The senator has been treating the cancer primarily at the Mayo Clinic in his home state of Arizona. Doctors there confirmed the diagnosis last year after removing a blood clot above McCain’s left eye. 

McCain’s family initially released an optimistic statement to say the senator was “in good spirits.” His doctors said in the following months that he was responding well to treatment. 

“Our family is immensely grateful for the support and kindness of all his caregivers over the last year, and for the continuing outpouring of concern and affection from John’s many friends and associates, and the many thousands of people who are keeping him in their prayers,” the McCain family said. “God bless and thank you all.”

McCain has served in Congress for more than three decades after being elected to the House of Representatives in 1982. He became a senator in 1987 and has served as chairman of the Senate Commerce Committee and the Senate Armed Services Committee. Famously, he ran a presidential campaign in 2008 against Democratic candidate Barack Obama with then-Alaska Gov. Sarah Palin as his running mate. 

Upon his return to Capitol Hill just days after receiving his diagnosis, the longtime senator received a standing ovation

“I got very choked up,” McCain said of the moment in an interview on “60 Minutes.” “And then, of course, you know, all of them coming over and giving me a hug. It was deeply moving. I had never seen anything like that.”

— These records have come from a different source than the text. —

Lemma handle_histories_alternate (req : Request) (now : Z) (σ : Sessions) :
  histories_alternate σ -> histories_alternate (handle req now σ).
Proof.
  intros Hinv.
  assert (Hins : forall (σ0 : Sessions) sid s,
             histories_alternate σ0 ->
             alternates (messageHistory s) = true ->
             histories_alternate (<[sid := s]> σ0)).
  { intros σ0 sid s H0 Hs k s'. destruct (decide (sid = k)) as [->|Hne].
    - rewrite lookup_insert_eq. by intros [= <-].
    - rewrite lookup_insert_ne by done. apply H0. }
  destruct req as [sid|uuid|backend b replied|sid|sid|sid sp t|sid|];
    cbn [handle].
  - unfold session_exists. destruct (σ !! sid); exact Hinv.
  - cbn [session_new fst]. by apply Hins.
  - destruct (chat backend b now replied σ) as [[σ' r] calls] eqn:Hchat.
    cbn [fst].
    pose proof (chat_run backend b now replied σ) as H. rewrite Hchat in H.
    inversion H as [r0 Hr0 | sid m s e Hsid Hm Hs Hb
                   | sid m s c Hsid Hm Hs Hb]; subst; [exact Hinv| |];
      (apply Hins; [done|]);
      cbn [messageHistory set_messageHistory set_lastActivity].
    + rewrite overridden_messageHistory. by apply (Hinv sid).
    + rewrite alternates_app; [done|].
      rewrite overridden_messageHistory. by apply (Hinv sid).
  - unfold run, session_history, bind, session_or, pure.
    destruct (σ !! sid); exact Hinv.
  - unfold run, session_clear, bind, session_or, assign, pure.
    destruct (σ !! sid) as [s|] eqn:Hs; [|exact Hinv]. cbn [fst].
    rewrite (alter_insert_lookup _ _ _ _ Hs). by apply Hins.
  - destruct (σ !! sid) as [s|] eqn:Hs.
    + rewrite (update_config_run σ sid s sp t Hs).
      destruct (systemPrompt_refused sp); [exact Hinv|].
      destruct (temperature_refused t); cbn [fst];
        (apply Hins; [done|]); unfold configured;
        destruct sp, t;
        cbn [messageHistory set_systemPrompt set_temperature];
        by apply (Hinv sid).
    + destruct (missing_session_routes σ sid Hs) as (_ & _ & _ & _ & H).
      rewrite H. exact Hinv.
  - unfold run, session_delete, bind, session_or, pure.
    destruct (σ !! sid) as [s|] eqn:Hs; [|exact Hinv]. cbn [fst].
    intros k s'. destruct (decide (sid = k)) as [->|Hne].
    + by rewrite lookup_delete_eq.
    + rewrite lookup_delete_ne by done. apply Hinv.
  - intros k s'. rewrite reaper_lookup.
    destruct (σ !! k) as [s|] eqn:Hs; [|done].
    destruct (expired now s); [done|]. intros [= <-]. by apply (Hinv k).
Qed.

He voted against President Donald Trump’s effort to repeal the Affordable Care Act with a dramatic thumbs-down gesture the president has since mocked at rallies. Several months later, in December, McCain was forced to miss a major vote on the Republican tax bill to undergo treatment in Arizona. 

McCain told “60 Minutes” that he accepted his diagnosis by telling his family, “[W]e’re going to do what we can, get the best doctors we can find and do the best we can. And at the same time, celebrate with gratitude a life well-lived.”